In the entries below, find the line with "source_tree w = None" and the line with "apply bind_inl. now apply bind_inl."; give again those lines and every line between them, exactly.

Collected data:
━━━━━━━━━━━━━━━━━━━━

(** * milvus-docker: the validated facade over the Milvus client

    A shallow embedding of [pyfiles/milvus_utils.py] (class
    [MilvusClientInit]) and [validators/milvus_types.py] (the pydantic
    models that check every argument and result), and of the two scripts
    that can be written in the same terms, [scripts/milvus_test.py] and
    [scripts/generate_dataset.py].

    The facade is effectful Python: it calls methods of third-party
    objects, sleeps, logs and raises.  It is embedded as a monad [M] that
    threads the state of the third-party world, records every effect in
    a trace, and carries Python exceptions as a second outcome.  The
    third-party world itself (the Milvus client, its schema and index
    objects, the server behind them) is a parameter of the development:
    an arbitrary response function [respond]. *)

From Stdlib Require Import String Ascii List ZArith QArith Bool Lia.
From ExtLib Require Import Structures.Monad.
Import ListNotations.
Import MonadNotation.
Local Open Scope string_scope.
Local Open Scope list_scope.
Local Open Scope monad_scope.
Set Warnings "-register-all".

━━━━━━━━━━━━━━━━━━━━

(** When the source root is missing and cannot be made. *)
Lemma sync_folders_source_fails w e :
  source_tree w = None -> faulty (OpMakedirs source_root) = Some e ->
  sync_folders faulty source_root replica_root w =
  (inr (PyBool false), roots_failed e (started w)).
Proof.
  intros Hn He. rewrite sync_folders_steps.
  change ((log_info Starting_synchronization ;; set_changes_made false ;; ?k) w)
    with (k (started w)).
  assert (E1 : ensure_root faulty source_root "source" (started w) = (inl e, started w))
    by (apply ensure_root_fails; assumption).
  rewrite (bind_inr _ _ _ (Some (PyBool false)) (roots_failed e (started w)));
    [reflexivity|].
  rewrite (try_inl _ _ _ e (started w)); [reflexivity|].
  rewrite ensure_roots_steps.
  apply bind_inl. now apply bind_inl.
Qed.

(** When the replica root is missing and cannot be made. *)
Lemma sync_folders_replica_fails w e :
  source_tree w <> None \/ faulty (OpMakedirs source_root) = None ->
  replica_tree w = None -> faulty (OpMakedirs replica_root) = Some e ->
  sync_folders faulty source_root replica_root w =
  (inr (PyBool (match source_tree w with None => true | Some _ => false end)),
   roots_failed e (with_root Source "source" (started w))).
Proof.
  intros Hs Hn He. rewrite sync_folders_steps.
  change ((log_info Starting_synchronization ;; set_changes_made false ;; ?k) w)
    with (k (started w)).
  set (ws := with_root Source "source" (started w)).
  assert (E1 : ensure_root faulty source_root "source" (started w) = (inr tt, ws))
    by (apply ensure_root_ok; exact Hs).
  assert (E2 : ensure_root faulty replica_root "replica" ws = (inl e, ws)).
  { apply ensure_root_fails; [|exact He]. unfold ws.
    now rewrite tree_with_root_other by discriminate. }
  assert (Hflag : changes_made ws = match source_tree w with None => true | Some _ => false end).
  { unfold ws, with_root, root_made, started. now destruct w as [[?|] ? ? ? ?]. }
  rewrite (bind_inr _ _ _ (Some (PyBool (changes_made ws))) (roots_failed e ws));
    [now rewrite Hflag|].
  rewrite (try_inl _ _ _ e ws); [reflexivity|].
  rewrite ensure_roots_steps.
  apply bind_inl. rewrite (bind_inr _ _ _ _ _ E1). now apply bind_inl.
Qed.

━━━━━━━━━━━━━━━━━━━━

ANSWER BOX =>
  source_tree w = None -> faulty (OpMakedirs source_root) = Some e ->
  sync_folders faulty source_root replica_root w =
  (inr (PyBool false), roots_failed e (started w)).
Proof.
  intros Hn He. rewrite sync_folders_steps.
  change ((log_info Starting_synchronization ;; set_changes_made false ;; ?k) w)
    with (k (started w)).
  assert (E1 : ensure_root faulty source_root "source" (started w) = (inl e, started w))
    by (apply ensure_root_fails; assumption).
  rewrite (bind_inr _ _ _ (Some (PyBool false)) (roots_failed e (started w)));
    [reflexivity|].
  rewrite (try_inl _ _ _ e (started w)); [reflexivity|].
  rewrite ensure_roots_steps.
  apply bind_inl. now apply bind_inl.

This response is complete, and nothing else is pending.